↓↓↓
(* ===== verification/InodeTheorems.v ===== *)
(** * Correctness of file contents *)

From Stdlib Require Import ZArith Lia.
From stdpp Require Import base gmap strings numbers list.
From S2P Require Import Prelude Bytes Bio BioSpec BioCache BioClient DiskLayout Log LogSpec PhysMem Bitmap Inode InodeSpec InodeWrite.

Local Open Scope Z_scope.

(** The inode after a write that ends at [e]. *)
Definition grown (g : InodeData) (e : Z) : InodeData :=
  with_dinode g (with_size (id_dinode g) (Z.max (di_size (id_dinode g)) e)).

Lemma grown_spec g e : (if di_size (id_dinode g) <? e then with_dinode g (with_size (id_dinode g) e) else g) = grown g e.
Proof.
  unfold grown. destruct (Z.ltb_spec (di_size (id_dinode g)) e).
  - by rewrite Z.max_r by lia.
  - rewrite Z.max_l by lia. by destruct g as [? ? ? []].
Qed.

Lemma grown_ok g e : 0 ≤ e < 2 ^ 32 → dinode_ok (id_dinode g) → dinode_ok (id_dinode (grown g e)).
Proof. intros He [H1 H2 H3 H4 H5 H6]. split; cbn; try done. lia. Qed.

Section Write.
Context {D : Type} {BD : BlockDevice D} {BDL : BlockDeviceLaws D} (dev : Z).
Context {M : Type} {CP : Copier M} (is_user : bool) `{!Source M is_user} `{!SourceLaws M is_user}.

Lemma inode_write_ok g src off count d m c bns f N ib :
  id_dev g = dev → dinode_ok (id_dinode g) → layout c (id_dinode g) f N → 0 ≤ off → 0 ≤ count → off + count ≤ N * BSIZE → off + count < 2 ^ 32 →
  0 ≤ src → src + count < 2 ^ 64 → src_ok src count m → in_tx dev d c bns → Z.of_nat (length bns) + blocks_left off count 0 + 2 < LOGSIZE →
  locate_inode (d_sb d) (id_inum g) = Done ib → 0 ≤ ib < 2 ^ 32 →
  ∃ d' bns', inode_write g is_user src off count d m = Done (Ok count, grown g (off + count), d', m) ∧
    d_sb d' = d_sb d ∧ disk (d_b d') = disk (d_b d) ∧ joined bns bns' f off count ∧
    Z.of_nat (length bns') ≤ Z.of_nat (length bns) + blocks_left off count 0 ∧
    in_tx dev d' (let c1 := file_put c f off (src_get src count m) in
      upd c1 ib (put_dinode (c1 ib) (locate_inode_offset (id_inum g)) (id_dinode (grown g (off + count))))) (log_add bns' ib).
Proof using BDL SourceLaws0.
  intros Hdev Hdi Hly Ho Hc HN H32 Hs0 Hs1 Hsrc Htx Hroom Hib Hibr. unfold inode_write.
  pose (I := λ st : rw_state, ∃ t dt bt, st = write_state g src off t dt m ∧ write_inv dev is_user g src off count d m c bns f t dt bt).
  pose (Q := λ r : result Z * InodeData * dstate D * M + rw_state, ∃ dt bt, r = inr (write_state g src off count dt m) ∧
    write_inv dev is_user g src off count d m c bns f count dt bt).
  destruct (while_fuel_inv I (λ st, blocks_left off count (rw_total st)) Q (write_block is_user count))
    with (fuel := S (S (S (Z.to_nat (count / BSIZE))))) (s := mkRw 0 off src (off / BSIZE) (off mod BSIZE) g d m) as (r & -> & dt & bt & -> & Hinv).
  - intros st (t & dt & bt & -> & Hinv). destruct (decide (t < count)) as [Hlt|Hge].
    + right. destruct (write_block_ok dev is_user g src off count d m c bns f N t dt bt) as (dt' & bt' & Hrun & Hinv'); try done.
      eexists. split; [exact Hrun|]. split; [by exists (t + chunk off count t), dt', bt'|].
      apply (chunk_progress off count t Ho). split; [apply Hinv|done].
    + left. assert (t = count) as -> by (pose proof (wi_t _ _ _ _ _ _ _ _ _ _ _ _ _ _ Hinv); lia).
      unfold write_block, write_state. cbn [rw_total]. rewrite Z.ltb_irrefl. eexists. split; [done|]. by exists dt, bt.
  - exists 0, d, bns. unfold write_state. rewrite !Z.add_0_r. split; [done|].
    destruct (src_split src 0 count m) as (Hok0 & _ & _); [done|done|done|].
    split; [lia| |done|done|split; [done|split; [done|by left]]|lia].
    pose proof (src_len src 0 m ltac:(lia) Hok0) as Hl. assert (src_get src 0 m = []) as -> by (apply length_zero_iff_nil; lia). done.
  - by apply blocks_left_fuel.
  - cbn. unfold blocks_left. destruct (Z.ltb_spec 0 count); [|lia]. unfold BSIZE. divlia.
  - destruct Hinv as [_ Htx' Hsb' Hd' Hj Hlen]. cbn [mbind outcome_bind rw_self rw_offset rw_d rw_total rw_m write_state].
    rewrite Z.mod_small by lia. rewrite grown_spec.
    assert (blocks_left off count count = 0) as Hb0 by (unfold blocks_left; by rewrite Z.ltb_irrefl).
    destruct (update_ok dev (grown g (off + count)) dt _ bt ib Hdev (grown_ok g (off + count) ltac:(lia) Hdi) ltac:(by rewrite Hsb') Hibr Htx') as (d2 & -> & Hsb2 & Hd2 & Htx2).
    { lia. }
    cbn [mbind outcome_bind]. exists d2, bt. split; [done|]. split; [congruence|]. split; [congruence|]. split; [done|]. split; [lia|exact Htx2].
Qed.
End Write.

(** C10 Writing a file and reading it back.  Inside of a transaction with room
    for the blocks touched, [write] on a file whose blocks are allocated stores
    all bytes: the file then has exactly the new bytes in the range and its old
    bytes elsewhere, no block but those of the range and the inode's own changes,
    the inode on disk is the one in memory with the size grown to the end of the
    write, and [read] delivers the bytes written, to whatever destination. *)
Theorem file_write_read {D} {BD : BlockDevice D} {BDL : BlockDeviceLaws D} dev
    {M} {CP : Copier M} is_user {SR : Source M is_user} {SL : SourceLaws M is_user}
    g src off count d m c bns f N ib
    (Hdev : id_dev g = dev) (Hdi : dinode_ok (id_dinode g)) (Hly : layout c (id_dinode g) f N)
    (Hoff : 0 ≤ off) (Hcount : 0 ≤ count) (HN : off + count ≤ N * BSIZE) (H32 : off + count < 2 ^ 32)
    (Hs0 : 0 ≤ src) (Hs1 : src + count < 2 ^ 64) (Hsrc : src_ok src count m)
    (Htx : in_tx dev d c bns) (Hroom : Z.of_nat (length bns) + blocks_left off count 0 + 3 < LOGSIZE)
    (Hib : locate_inode (d_sb d) (id_inum g) = Done ib) (Hibr : 0 ≤ ib < 2 ^ 32)
    (Hibf : ∀ k, 0 ≤ k < N → f k ≠ ib) (Hibi : addrs (id_dinode g) !! Z.to_nat NDIRECT ≠ Some ib) :
  ∃ d' c' bns', inode_write g is_user src off count d m = Done (Ok count, grown g (off + count), d', m) ∧
    in_tx dev d' c' bns' ∧ disk (d_b d') = disk (d_b d) ∧
    get_dinode (c' ib) (locate_inode_offset (id_inum g)) = Done (id_dinode (grown g (off + count))) ∧
    (∀ o, 0 ≤ o < N * BSIZE → file_byte c' f o =
       if decide (off ≤ o < off + count) then default 0 (src_get src count m !! Z.to_nat (o - off)) else file_byte c f o) ∧
    (∀ n, n ≠ ib → (∀ k, off / BSIZE ≤ k ≤ (off + count - 1) / BSIZE → f k ≠ n) → c' n = c n) ∧
    (∀ M2 (CP2 : Copier M2) is_user2 (DS : Destination M2 is_user2) (DL : DestinationLaws M2 is_user2) dst m2,
       0 ≤ dst → dst + count < 2 ^ 64 → dst_ok dst count m2 →
       ∃ s', inode_read (CP := CP2) (grown g (off + count)) is_user2 dst off count d' m2 =
         Done (Ok count, grown g (off + count), with_b d' s', dst_put dst (src_get src count m) m2)).
Proof.
  destruct (inode_write_ok dev is_user g src off count d m c bns f N ib) as (d' & bns' & Hrun & Hsb & Hd & _ & Hlb & Htx'); try done; [lia|].
  set (data := src_get src count m) in *. pose proof (src_len src count m Hcount Hsrc) as Hlen. fold data in Hlen.
  pose proof (in_tx_sized dev _ _ _ Htx) as Hsz. set (c1 := file_put c f off data) in *. cbn zeta in Htx'.
  set (c' := upd c1 ib _) in *. assert (∀ o, 0 ≤ o < N * BSIZE → file_byte c' f o = file_byte c1 f o) as Hfb.
  { intros o Ho. unfold file_byte, c'. rewrite upd_ne; [done|]. apply Hibf. unfold BSIZE in *. divlia. }
  exists d', c', (log_add bns' ib). split; [exact Hrun|]. split; [done|]. split; [done|]. split.
  { unfold c'. rewrite upd_eq. apply get_put_dinode; [apply file_put_sized; done|apply inode_offset_range|apply grown_ok; [lia|done]]. }
  split. { intros o Ho. rewrite (Hfb o Ho). unfold c1. rewrite (file_byte_put data N f (ly_inj _ _ _ _ Hly)) by (done || lia). by rewrite Hlen. }
  split. { intros n Hn Hk. unfold c'. rewrite upd_ne by done. apply file_put_other. by rewrite Hlen. }
  intros M2 CP2 is_user2 DS DL dst m2 Hd0 Hd1 Hok.
  assert (layout c' (id_dinode (grown g (off + count))) f N) as Hly'.
  { apply layout_upd; [|done]. apply (layout_put c (id_dinode (grown g (off + count)))); [|done|by rewrite Hlen]. by destruct Hly. }
  destruct (inode_read_ok dev is_user2 (grown g (off + count)) dst off count d' m2 c' (log_add bns' ib) f) as (s' & Hr & _); try done.
  - apply Htx'.
  - pose proof (length_log_add bns' ib). change NBUF with 30%nat. unfold LOGSIZE, MAXOPBLOCKS in *. lia.
  - cbn. lia.
  - intros k Hk. apply (ly_map _ _ _ _ Hly'). apply (layout_blocks N off count); done.
  - exists s'. rewrite Hr. do 3 f_equal. transitivity (file_bytes c1 f off count).
    + apply list_fmap_ext. intros i o Hi. apply lookup_seqZ in Hi as [-> Hi]. apply Hfb. lia.
    + rewrite <- Hlen. by apply (file_bytes_put data N f c off (ly_inj _ _ _ _ Hly)); [|lia|rewrite Hlen].
Qed.

(** ** Locking an inode *)

(** [lock] on a cache entry without data reads the inode from its block. *)
Lemma lock_reads {D} {BD : BlockDevice D} {BDL : BlockDeviceLaws D} i ic d c L x di ib :
  0 ≤ i_index i < NINODE → ic_data ic !! Z.to_nat (i_index i) = Some (false, x) → id_valid x = false →
  quiet (i_dev i) (d_b d) c L → (length L < NBUF)%nat → locate_inode (d_sb d) (i_inum i) = Done ib →
  get_dinode (c ib) (locate_inode_offset (i_inum i)) = Done di → itype di ≠ Empty →
  ∃ s, lock i ic d = Done (mkData true (i_dev i) (i_inum i) di,
      mkIc (ic_meta ic) (<[Z.to_nat (i_index i) := (true, x)]> (ic_data ic)), with_b d s) ∧
    disk s = disk (d_b d) ∧ quiet (i_dev i) s c L.
Proof.
  intros Hi Hx Hv Hq HL Hib Hdi Ht. unfold lock, lock_idata. destruct (Z.ltb_spec (i_index i) NINODE); [|lia].
  rewrite Hx. cbn [mbind outcome_bind unwrap ensure]. rewrite Hv. cbn [negb]. rewrite Hib. cbn [mbind outcome_bind].
  destruct (dopen (i_dev i) d c L ib Hq HL) as (b & s & pl & -> & Hraw & Hd & Hrep & Hh). cbn [mbind outcome_bind].
  rewrite Hraw. cbn [mbind outcome_bind]. rewrite Hdi. cbn [mbind outcome_bind].
  destruct (dclose (i_dev i) d c L ib pl b s Hq Hd Hrep Hh) as (s' & -> & Hd' & Hq'). cbn [mbind outcome_bind].
  rewrite decide_False by done. by exists s'.
Qed.

(** C35 An inode survives [update].  Inside of a transaction, [update] stores an
    inode so that [lock] on any cache entry that has to read it delivers the
    same inode, locked and valid, and the other inodes of its block stay as they
    were. *)
Theorem inode_update_lock {D} {BD : BlockDevice D} {BDL : BlockDeviceLaws D} g i ic d c bns x ib
    (Hdev : i_dev i = id_dev g) (Hnum : i_inum i = id_inum g) (Hdi : dinode_ok (id_dinode g))
    (Ht : itype (id_dinode g) ≠ Empty) (Hi : 0 ≤ i_index i < NINODE)
    (Hx : ic_data ic !! Z.to_nat (i_index i) = Some (false, x)) (Hv : id_valid x = false)
    (Htx : in_tx (id_dev g) d c bns) (Hroom : Z.of_nat (length bns) + 2 < LOGSIZE)
    (Hib : locate_inode (d_sb d) (id_inum g) = Done ib) (Hibr : 0 ≤ ib < 2 ^ 32) :
  ∃ d' c' s', update g d = Done d' ∧ in_tx (id_dev g) d' c' (log_add bns ib) ∧ disk (d_b d') = disk (d_b d) ∧
    lock i ic d' = Done (mkData true (id_dev g) (id_inum g) (id_dinode g),
      mkIc (ic_meta ic) (<[Z.to_nat (i_index i) := (true, x)]> (ic_data ic)), with_b d' s') ∧
    (∀ n, n ≠ ib → c' n = c n) ∧
    (∀ o, 0 ≤ o < IPB → o ≠ locate_inode_offset (id_inum g) → get_dinode (c' ib) o = get_dinode (c ib) o).
Proof.
  pose proof (in_tx_sized _ _ _ _ Htx ib) as Hsz. pose proof (inode_offset_range (id_inum g)) as Ho.
  destruct (update_ok (id_dev g) g d c bns ib) as (d' & Hu & Hsb & Hd & Htx'); try done.
  set (c' := upd c ib _) in *.
  destruct (lock_reads i ic d' c' (log_add bns ib) x (id_dinode g) ib Hi Hx Hv) as (s' & Hl & _).
  - rewrite Hdev. apply Htx'.
  - pose proof (length_log_add bns ib). change NBUF with 30%nat. unfold LOGSIZE, MAXOPBLOCKS in *. lia.
  - by rewrite Hsb, Hnum.
  - rewrite Hnum. unfold c'. rewrite upd_eq. by apply get_put_dinode.
  - done.
  - rewrite Hdev, Hnum in Hl. exists d', c', s'. unfold c'.
    do 4 (split; [done|]). split; [intros n Hn; by apply upd_ne|]. intros o Hor Hne. rewrite upd_eq. by apply get_put_dinode_ne.
Qed.

(** ** A file system to run on *)

(** The layout [mkfs] makes: log from block 2, inodes from block 32, bitmap at
    block 45; a file of 2000 bytes in blocks 50 and 51. *)
Definition demo_sb : SuperBlock := Some (mkSb FSMAGIC 1000 954 200 30 2 32 45).
Definition demo_tx_log : Log := mkLog 2 LOGSIZE ROOTDEV 1 false (lh log_uninit).
Definition demo_file : InodeData :=
  mkData true ROOTDEV 5 (mkDinode File 0 0 1 2000 ([50; 51] ++ replicate 11 0)).
Definition demo_fs : dstate fdisk := mkD demo_sb demo_tx_log (boot (mkFd (λ _, []))).
Definition demo_blocks (k : Z) : Z := 50 + k.

Lemma demo_in_tx : in_tx ROOTDEV demo_fs (dev_read (mkFd (λ _, []))) [].
Proof.
  split; [by apply boot_quiet| |by vm_compute|by vm_compute].
  split; [|done]. split; [by vm_compute|]. split; [by vm_compute|]. cbn. apply Forall_replicate. lia.
Qed.

Lemma demo_layout : layout (dev_read (mkFd (λ _, []))) (id_dinode demo_file) demo_blocks 2.
Proof.
  split.
  - intros k Hk. assert (k = 0 ∨ k = 1) as [-> | ->] by lia; (split; [done|]); left; (split; [unfold NDIRECT; lia|done]).
  - unfold demo_blocks. lia.
  - unfold demo_blocks. lia.
  - intros k Hk. change (Some 0 ≠ Some (demo_blocks k)). unfold demo_blocks. intros [=]. lia.
Qed.

(** Five bytes across the border of two blocks. *)
Lemma file_write_read_witness :
  ∃ d', inode_write demo_file false 0 1022 5 demo_fs [1; 2; 3; 4; 5] =
      Done (Ok 5, grown demo_file 1027, d', [1; 2; 3; 4; 5]) ∧
    ∃ s', inode_read (grown demo_file 1027) false 0 1022 5 d' [0; 0; 0; 0; 0; 9] =
      Done (Ok 5, grown demo_file 1027, with_b d' s', [1; 2; 3; 4; 5; 9]).
Proof.
  destruct (file_write_read ROOTDEV (M := list Z) false demo_file 0 1022 5 demo_fs [1; 2; 3; 4; 5]
    (dev_read (mkFd (λ _, []))) [] demo_blocks 2 32) as (d' & c' & bns' & Hrun & _ & _ & _ & _ & _ & Hread).
  - done.
  - split; cbn; try lia; [done|]. repeat (apply Forall_cons; split); [lia..|by apply Forall_nil].
  - apply demo_layout.
  - lia.
  - lia.
  - by vm_compute.
  - lia.
  - lia.
  - lia.
  - cbn. lia.
  - apply demo_in_tx.
  - by vm_compute.
  - by vm_compute.
  - lia.
  - unfold demo_blocks. lia.
  - done.
  - exists d'. split; [exact Hrun|]. destruct (Hread (list Z) _ false _ _ 0 [0; 0; 0; 0; 0; 9]) as (s' & Hs).
    + lia.
    + lia.
    + cbn. lia.
    + exists s'. exact Hs.
Defined.

Lemma inode_update_lock_witness :
  ∃ d' s', update demo_file demo_fs = Done d' ∧
    lock (mkInode ROOTDEV 5 7) new_icache d' =
      Done (demo_file, mkIc (ic_meta new_icache) (<[7%nat := (true, new_data)]> (ic_data new_icache)), with_b d' s').
Proof.
  destruct (inode_update_lock demo_file (mkInode ROOTDEV 5 7) new_icache demo_fs (dev_read (mkFd (λ _, []))) [] new_data 32)
    as (d' & c' & s' & Hu & _ & _ & Hl & _).
  - done.
  - done.
  - split; cbn; try lia; [done|]. repeat (apply Forall_cons; split); [lia..|by apply Forall_nil].
  - done.
  - done.
  - done.
  - done.
  - apply demo_in_tx.
  - done.
  - by vm_compute.
  - lia.
  - exists d', s'. split; [exact Hu|exact Hl].
Defined.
↑↑↑
• Brief
In the data above, find each line that uses the string "eexists". Copy it.

• Exercise response
      eexists. split; [exact Hrun|]. split; [by exists (t + chunk off count t), dt', bt'|].
      unfold write_block, write_state. cbn [rw_total]. rewrite Z.ltb_irrefl. eexists. split; [done|]. by exists dt, bt.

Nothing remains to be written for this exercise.